In this short tutorial, we'll cover how to **convert natural language numerics like M and K into numbers with Pandas and Python**.

We will show two different ways for **conversion of K and M to thousand and million**. We will also **cover the reverse case converting thousand and million to K and M**.

So we will cover:

- 0.1M to 100000
- 1 K - 1000
- 10000 to 10K
- forty two - 42

Two Python libraries:

- humanize - turning a number into a fuzzy human-readable expression
- numerizer - convert natural language numerics into ints and floats

The image below show the examples:

## Setup

Let's use the following DataFrame the conversion from natural language numerals to numbers:

```
import pandas as pd
import matplotlib.pyplot as plt
data={'day': [1, 2, 3, 4, 5],
'numeric': [22, 222, '22K', '2M', '0.01 B'],
'numbers': [110, 11000, 1000000, 33300000, 456873],
'lang': ['one', 'five', 'twelve', 'forty two', 'one hundred and five']}
df = pd.DataFrame(data,
columns=['day', 'numeric', 'numbers', 'lang'])
```

Our data looks like:

day | numeric | numbers | lang | |
---|---|---|---|---|

0 | 1 | 22 | 110 | one |

1 | 2 | 222 | 11000 | five |

2 | 3 | 22K | 1000000 | twelve |

3 | 4 | 2M | 33300000 | forty two |

4 | 5 | 0.01 B | 456873 | one hundred and five |

## Step 1: Convert K/M to Thousand/Million

First we will start the **conversion of large number abbreviations to numbers**. We will map the abbreviations to the math expression.

So we will convert:

```
22K -> 22 * 10**3
0.1 M -> 0.1 * 10**6
```

```
mp = {'K':' * 10**3', 'M':' * 10**6', 'B':' * 10**9', 't':' * 10**12', 'q':' * 10**15', 'Q':' * 10**15'}
pd.eval(df['numeric'].replace(mp.keys(), mp.values(), regex=True))
```

This will give us:

```
array([22.0, 222.0, 22000.0, 2000000.0, 10000000.0], dtype=object)
```

As we can see it works fine for columns with mixed data.
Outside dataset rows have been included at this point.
Lemma store_update s s' A A' i sh sh' m live : store_ok s A → znth (shards s) i = Some sh → same_config s s' →
  shards s' = <[Z.to_nat i := sh']> (shards s) → holds maphash (codecs_ s) sh' m live (mine (zlen (shards s)) i A') →
  (∀ j, j ≠ i → mine (zlen (shards s)) j A' = mine (zlen (shards s)) j A) → store_ok s' A'.
Proof.
  intros [Hreg Hn Hs] Hi [Hc _ _ Hz] Hs' Hh Hne. pose proof (znth_Some _ _ _ Hi). split; rewrite ?Hc, ?Hz; try done.
  intros j shj. rewrite Hs', znth_update by done. destruct (Z.eqb_spec j i) as [->|Hj]; [intros [= <-]; eauto|]. rewrite Hne by done. apply Hs.
Qed.

Lemma within_update s s' i sh sh' n b n' b' : within s n b → znth (shards s) i = Some sh → shards s' = <[Z.to_nat i := sh']> (shards s) →
  n ≤ n' → b ≤ b' → zlen (entries sh') ≤ n' → zlen (log (data sh')) ≤ b' → zlen (segments (arena sh')) ≤ n' → within s' n' b'.
Proof.
  intros Hw Hi Hs' Hn Hb H1 H2 H3 j shj. pose proof (znth_Some _ _ _ Hi). rewrite Hs', znth_update by done.
  destruct (Z.eqb_spec j i) as [->|Hj]; [intros [= <-]; done|]. intros Hj'. destruct (Hw _ _ Hj') as (? & ? & ?). split_and!; lia.
Qed.

Lemma lsum_update (f : shard → Z) (l : list shard) i sh sh' : znth l i = Some sh → lsum f (<[Z.to_nat i := sh']> l) = lsum f l - f sh + f sh'.
Proof. intros Hi. pose proof (znth_Some _ _ _ Hi). apply lsum_insert. by rewrite <- znth_lookup by lia. Qed.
It works well also for numeric values with spaces like `1 M`

### pd.eval limit 100 rows

There seems to be limit of `pd.eval`

and the returned results by `eval`

are limited:

```
len(pd.eval([1 * 10**6] * 105))
```

result:

```
101
```

Last five results are:

```
[1000000,
1000000,
1000000,
1000000,
Ellipsis]
```

So the above code can be rewritten to:

```
df['cols_num'] = df['col'].replace(mp.keys(), mp.values(), regex=True)
df['col_num'] = df.apply(lambda x: eval(x.col_num), axis=1)
```

to make it working for more than 100 rows.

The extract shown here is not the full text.